De risa, vergüenza y llorar al mismo tiempo, fue la aclaración que hizo Javier Corral sobre la carta de los gobernadores panista que piden la destitución de López-Gatell.

En efecto se trata de la intención del grupito ese que llaman Alianza Federalista,  ese donde Corral se quiere hacer el felón, el señor de las iniciativas, de las acciones, el gobernador que merece ser presidente, pues ese grupo pidió la renuncia del carismático y últimamente muy popular Hugo López-Gatell.

En un documento donde se incluyó la firma de varios mandatarios, el paseño que gobierna Chihuahua, Javier Corral, se lavó las manos y dijo que sus compinches de la alianza esa, habían tomado su firma sin su autorización y que incluso desconocía el asunto.

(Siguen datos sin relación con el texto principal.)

(** C7, as the code has it. The compaction of the mint handler goes by
    position, not by age: a ledger of at most 100 nonces is left as it
    is, and of a longer one exactly the 50 most recently appended nonces
    are kept, in order, the older ones being dropped whatever their age. *)
Theorem trim_keeps_latest (usedNonces : list string) :
  ((length usedNonces <= 100)%nat -> trimUsedNonces usedNonces = usedNonces)
  /\ ((100 < length usedNonces)%nat ->
      exists dropped,
        usedNonces = dropped ++ trimUsedNonces usedNonces
        /\ length (trimUsedNonces usedNonces) = 50%nat
        /\ length dropped = (length usedNonces - 50)%nat).
Proof.
  unfold trimUsedNonces, slice_last. split; intros Hlen.
  - destruct (Nat.ltb_spec 100 (length usedNonces)); [lia | reflexivity].
  - destruct (Nat.ltb_spec 100 (length usedNonces)); [|lia].
    exists (take (length usedNonces - 50) usedNonces).
    rewrite take_drop, length_drop, length_take. repeat split; lia.
Qed.

(* ===================================================================== *)
(** ** The example, evaluated *)
(* ===================================================================== *)

Section Evaluated.
#[local] Existing Instance Example.platform.

Import Example.

Lemma token_signed :
  signed_token token (payload_object 1 "0" "7" "CH401" 5 (hex_encode random16)).
Proof. exact (generated_signed random16 5000 "0" "7" "CH401"). Qed.

Lemma token_complete :
  complete_payload (payload_object 1 "0" "7" "CH401" 5 (hex_encode random16))
    token_payload.
Proof. apply get_payload_object. repeat split; discriminate. Qed.

(** The token, issued at second 5 with a validity of 3 seconds, is
    refused at second 4 (future), accepted at second 8 and refused at
    second 9 (expired). *)
Lemma freshness_window_witness :
  validateQRPayload 4000 token = invalid "Invalid QR data: future timestamp"
  /\ validateQRPayload 8000 token = accepted token_payload
  /\ validateQRPayload 9000 token = invalid "QR code has expired".
Proof.
  split; [|split].
  - apply (freshness_window token _ token_payload 5 4000 token_signed token_complete
             eq_refl).
    reflexivity.
  - apply (freshness_window token _ token_payload 5 8000 token_signed token_complete
             eq_refl).
    vm_compute. split; discriminate.
  - apply (freshness_window token _ token_payload 5 9000 token_signed token_complete
             eq_refl).
    + vm_compute. discriminate.
    + vm_compute. discriminate.
Defined.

Así como lo lee, igualito que CerDuarte cuando dijo que firmaba los cheques sin saber de qué eran, así de ridículo y “rajado” fue cómo se vio; habrá que darle el beneficio de la duda, tal vez tiene razón y no lo firmó, tal vez lo firmó y se arrepintió, tal vez lo firmó y fuera de tiempo le acordó de uno de sus acuerdos con el propio AMLO. Eso no lo sabremos, pero nadie podrá negar que se vio “rajado”.

Peor aún, la aclaración la mandó a hacer y por cierto, les quedó de lástima.

“Con relación al Comunicado emitido este día por los Gobernadores de la Alianza Federalista, en la que se plantea, entre otras cosas, la renuncia del Doctor Hugo Lopez-Gatell, el Gobernador de Chihuahua, Javier Corral Jurado, aclara que no participó de la discusión ni conoció el texto en el que, por error, se incluyó su firma”.

Sus asesores deben explicarle que existen otras maneras honrosas y diplomáticas que solucionar ese tipo de asuntos, pero claro, últimamente debe ser difícil tratar con el señor que ha demostrado en los últimos meses que está perdiendo el piso.

Desde este espacio de opinión queremos decirle al mundo que no todos los chihuahuenses somos rajados y por cierto, aclaramos que Corral nisiquiera es chihuahuense.